The Campaign Spot

Democrats Insist Medicaid Expansion Works Wonders, Despite Evidence

The first Morning Jolt of the week notes the sudden end of Liz Cheney’s Senate campaign, the need for a controlled, small-scale experiment on the minimum wage, and then these inconvenient truths that Obamacare defenders prefer to ignore:

Democrats Insist Medicaid Expansion Works Wonders, Despite Evidence

This sentiment, expressed by Eugene Robinson, is increasingly commonplace on the Left: “Now that the fight over Obamacare is history, perhaps everyone can finally focus on making the program work the way it was designed. Or, preferably, better.”
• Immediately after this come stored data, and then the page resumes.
Lemma quiet_read {K} `{!Local K} fuel qp rank (Φ : Z * option CIRCLE_internal_queue_t → Prop) :
  (∀ rc qp', (∀ q', qp' = Some q' → ∃ q, qp = Some q ∧ nonneg_to q q') → Φ (rc, qp')) →
  quiet K (CIRCLE_internal_queue_read fuel qp rank) Φ.
Proof.
  intros H. unfold CIRCLE_internal_queue_read. destruct qp as [qp|]; [|by apply H].
  apply quiet_bind. split; [quiet_call|]. intros [h|]; cbn.
  2: { apply H. intros q' [= <-]. by exists qp. }
  apply (quiet_seq _ _ _ _ (nonneg_to qp)).
  - clear H. revert qp. induction fuel as [|fuel IH]; intros qp; cbn [queue_read_loop]; [done|].
    apply quiet_bind. split; [quiet_call|]. intros [s|]; cbn; [|done].
    destruct (0 <? _); [|apply IH]. apply quiet_bind, quiet_push. intros rc qp' Hn.
    eapply quiet_mono, IH. unfold nonneg_to in *. auto.
  - intros qp' Hn. quiet_steps; apply H; intros q' [= <-]; by exists qp.
Qed.

(** ** User code *)

(** The queue is empty. *)
Definition no_items (G : globals) : Prop :=
  ∀ qp, queue (CIRCLE_INPUT_ST G) = Some qp → q_count qp = 0.

Definition same_callbacks (G G' : globals) : Prop :=
  reduce_init_cb (CIRCLE_INPUT_ST G') = reduce_init_cb (CIRCLE_INPUT_ST G) ∧
  reduce_op_cb (CIRCLE_INPUT_ST G') = reduce_op_cb (CIRCLE_INPUT_ST G) ∧
  reduce_fini_cb (CIRCLE_INPUT_ST G') = reduce_fini_cb (CIRCLE_INPUT_ST G).

Definition count_ok (G : globals) : Prop :=
  ∀ qp, queue (CIRCLE_INPUT_ST G) = Some qp → 0 ≤ q_count qp.

(** Once raised, the abort flag stays. *)
Definition keeps (G G' : globals) : Prop :=
  (truth (CIRCLE_ABORT_FLAG G) = true → truth (CIRCLE_ABORT_FLAG G') = true) ∧
  (count_ok G → count_ok G') ∧ same_callbacks G G'.

(** And nothing is put into an empty queue. *)
Definition calm (G G' : globals) : Prop := (no_items G → no_items G') ∧ keeps G G'.

Lemma keeps_refl G : keeps G G.
Proof. by split. Qed.
Lemma keeps_trans G G' G'' : keeps G G' → keeps G' G'' → keeps G G''.
Proof.
  intros (? & ? & ? & ? & ?) (? & ? & ? & ? & ?). unfold keeps, same_callbacks.
  split; [auto|]. split; [auto|]. by repeat split; etransitivity.
Qed.
Lemma calm_refl G : calm G G.
Proof. split; [done|apply keeps_refl]. Qed.
Lemma calm_trans G G' G'' : calm G G' → calm G' G'' → calm G G''.
Proof. intros [? ?] [? ?]. split; [auto|by eapply keeps_trans]. Qed.

(** Code that may run when the process has no work: it neither enqueues
    items nor works on them. *)
Fixpoint tame (u : user) : Prop :=
  match u with
  | UReturn => True
  | UExternal n k => n ≠ WORK_CALL ∧ ∀ v, tame (k v)
  | UEnqueue _ _ | UReadRestarts _ => False
  | UDequeue _ k => ∀ rc s, tame (k rc s)
  | ULocalQueueSize k => ∀ n, tame (k n)
  | UReduce _ k | UAbort k | UCheckpoint k | USetOptions _ k | USetTreeWidth _ k
  | USetReducePeriod _ k => tame k
  end.

Definition tame_callbacks (G : globals) : Prop :=
  (∀ u, reduce_init_cb (CIRCLE_INPUT_ST G) = Some u → tame u) ∧
  (∀ f a x b y, reduce_op_cb (CIRCLE_INPUT_ST G) = Some f → tame (f a x b y)) ∧
  (∀ f a x, reduce_fini_cb (CIRCLE_INPUT_ST G) = Some f → tame (f a x)).

Lemma keeps_tame G G' : keeps G G' → tame_callbacks G → tame_callbacks G'.
Proof. intros (_ & _ & H1 & H2 & H3). unfold tame_callbacks. by rewrite H1, H2, H3. Qed.

Lemma quiet_reduce_api {K} `{!Local K} buf G (Φ : globals → Prop) :
  (∀ G', calm G G' → Φ G') → quiet K (CIRCLE_reduce buf G) Φ.
Proof.
  intros H. unfold CIRCLE_reduce. apply quiet_bind, quiet_free. intros _. cbn zeta.
  quiet_steps; by apply H.
Qed.

Lemma quiet_dequeue {K} `{!Local K} room G (Φ : Z * globals * option (list byte) → Prop) :
  (∀ rc G' s, calm G G' → Φ (rc, G', s)) → quiet K (CIRCLE_dequeue room G) Φ.
Proof.
  intros H. unfold CIRCLE_dequeue. apply quiet_bind, quiet_pop. intros [[rc qp] s] Hq. cbn in *.
  apply H. split; [|split; [done|split; [|by split]]]; intros Hn q Heq; cbn in Heq;
    destruct (Hq q Heq) as (q0 & Hq0 & Hc & Hz); [by apply Hc, Hn|by apply Hz, Hn].
Qed.

Lemma quiet_checkpoint {K} `{!Local K} G (Φ : globals → Prop) :
  (∀ G', calm G G' → Φ G') → quiet K (CIRCLE_checkpoint G) Φ.
Proof.
  intros H. unfold CIRCLE_checkpoint, _CIRCLE_checkpoint, the_queue.
  destruct (queue (CIRCLE_INPUT_ST G)) as [q|] eqn:Hq; [|done]. cbn.
  apply quiet_bind, quiet_bind, quiet_write. intros rc qp Hc Hz. cbn.
  apply H. split; [|split; [done|split; [|by split]]]; intros Hn q' [= <-]; [by apply Hc, Hn|by apply Hz, Hn].
Qed.

(** User code in general. *)
Lemma quiet_user {K} `{!Local K, !Works K} fuel u G : quiet K (run_user fuel u G) (keeps G).
Proof.
  revert G. induction u as [|n k IH|s k IH|room k IH|k IH|buf k IH|k IH|k IH|k IH|o k IH|w k IH|s k IH];
    intros G; cbn [run_user].
  - apply keeps_refl.
  - split; [apply works_ok|]. intros v. apply IH.
  - unfold CIRCLE_enqueue, the_queue.
    destruct (queue (CIRCLE_INPUT_ST G)) as [q|] eqn:Hq; [|done]. cbn.
    apply quiet_bind, quiet_bind, quiet_push. intros rc qp Hn. cbn.
    eapply quiet_mono, IH. intros G'. apply keeps_trans. split; [done|split; [|by split]].
    intros Hc q' [= <-]. by apply Hn, Hc.
  - apply quiet_bind, quiet_dequeue. intros rc G' s HG. cbn.
    eapply quiet_mono, IH. intros G''. apply keeps_trans, HG.
  - unfold CIRCLE_local_queue_size, the_queue. destruct (queue (CIRCLE_INPUT_ST G)); [|done]. apply IH.
  - apply quiet_bind, quiet_reduce_api. intros G' HG. eapply quiet_mono, IH. intros G''. apply keeps_trans, HG.
  - eapply quiet_mono, IH. intros G''. apply keeps_trans. by split.
  - apply quiet_bind, quiet_checkpoint. intros G' HG. eapply quiet_mono, IH. intros G''. apply keeps_trans, HG.
  - unfold CIRCLE_read_restarts, _CIRCLE_read_restarts.
    apply quiet_bind, quiet_bind, quiet_bind, quiet_read. intros rc qp Hn. cbn.
    eapply quiet_mono, IH. intros G'. apply keeps_trans. split; [done|split; [|by split]].
    intros Hc q' Hq. cbn in Hq. destruct (Hn q' Hq) as (q & Hq0 & Hz). by apply Hz, Hc.
  - eapply quiet_mono, IH. intros G'. apply keeps_trans. by repeat split.
  - eapply quiet_mono, IH. intros G'. apply keeps_trans. by repeat split.
  - eapply quiet_mono, IH. intros G'. apply keeps_trans. by repeat split.
Qed.

(** A callback that does not process items. *)
Lemma quiet_tame {K} `{!Local K, !Idles K} fuel u G : tame u → quiet K (run_user fuel u G) (calm G).
Proof.
  revert G. induction u as [|n k IH|s k IH|room k IH|k IH|buf k IH|k IH|k IH|k IH|o k IH|w k IH|s k IH];
    intros G; cbn [run_user tame].
  - intros _. apply calm_refl.
  - intros [Hn Ht]. split; [by apply idles_ok|]. intros v. by apply IH.
  - done.
  - intros Ht. apply quiet_bind, quiet_dequeue. intros rc G' s HG. cbn.
    eapply quiet_mono; [|by apply IH]. intros G''. by apply calm_trans.
  - unfold CIRCLE_local_queue_size, the_queue. destruct (queue (CIRCLE_INPUT_ST G)); [|done].
    intros Ht. by apply IH.
  - intros Ht. apply quiet_bind, quiet_reduce_api. intros G' HG.
    eapply quiet_mono; [|by apply IH]. intros G''. by apply calm_trans.
  - intros Ht. eapply quiet_mono; [|by apply IH]. intros G''. apply calm_trans. by split.
  - intros Ht. apply quiet_bind, quiet_checkpoint. intros G' HG.
    eapply quiet_mono; [|by apply IH]. intros G''. by apply calm_trans.
  - done.
  - intros Ht. eapply quiet_mono; [|by apply IH]. intros G'. apply calm_trans. by repeat split.
  - intros Ht. eapply quiet_mono; [|by apply IH]. intros G'. apply calm_trans. by repeat split.
  - intros Ht. eapply quiet_mono; [|by apply IH]. intros G'. apply calm_trans. by repeat split.
Qed.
Excuse me. The problems of the program aren’t our fault. This thing didn’t turn into a national pain in the neck because those of us outside government aren’t helping enough. Nobody asked us to build the website. Nobody asked us to set up the requirements of insurance plans that spurred four to five million cancellations. We didn’t make the president promise that people could keep their plans, or that they could keep their doctor, or that their premiums would go down $2,500. We’re not the ones who insisted that requiring insurance companies to cover pre-existing conditions wouldn’t result in higher premiums for everyone. And we’re not the ones insisting people buy insurance they say they don’t need on an exchange that doesn’t work or fork over 1 percent of their income and greater portions in the future.

Robinson writes as if the primary problem with health care today is the 25 states with Republican governors that have chosen to not expand Medicaid. He must have missed the much-discussed new study revealing that “Medicaid coverage increases emergency department use, both overall and for a broad range of types of visits, conditions, and subpopulations, visits for conditions that may be most readily treatable in primary care settings.”

Keep in mind, the Medicaid expansion is constantly touted as saving money because, advocates theorize, the access to preventative care will reduce those expensive trips to the emergency room for primary care. The only problem is that this Oregon study shows the theory doesn’t work, meaning this is not the cost-saver the administration promised. And, oh, by the way, the New England Journal of Medicine found “Medicaid coverage generated no significant improvements in measured physical health outcomes in the first 2 years.”

So if it doesn’t make people healthier and it doesn’t lower health care costs . . . why are we doing it? And why is some outrageous crime for a state to say, “Eh, no, we’ll pass on that”?

In other Obamacare news, Sen. Ron Johnson (R., Wis.) announced he’s “filing suit in the U.S. District Court for the Eastern District of Wisconsin to make Congress live by the letter of the health-care law it imposed on the rest of America. By arranging for me and other members of Congress and their staffs to receive benefits intentionally ruled out by the Patient Protection and Affordable Care Act, the administration has exceeded its legal authority.”

Oh, hey, the site’s still not working:

More than 100,000 Americans who applied for insurance through HealthCare.gov and were told they are eligible for Medicaid or the Children’s Health Insurance Program (CHIP) remain unenrolled because of lingering software defects in the federal online marketplace, according to federal and state health officials.

The administration now insists there’s no “magic number” to get the exchanges to work, a claim that PolitiFact rates “mostly false,” pointing to past statements by Sebelius and other officials setting the goal at 7 million paid enrollees. In the administration’s defense, there is no “magic number” because numbers aren’t magic.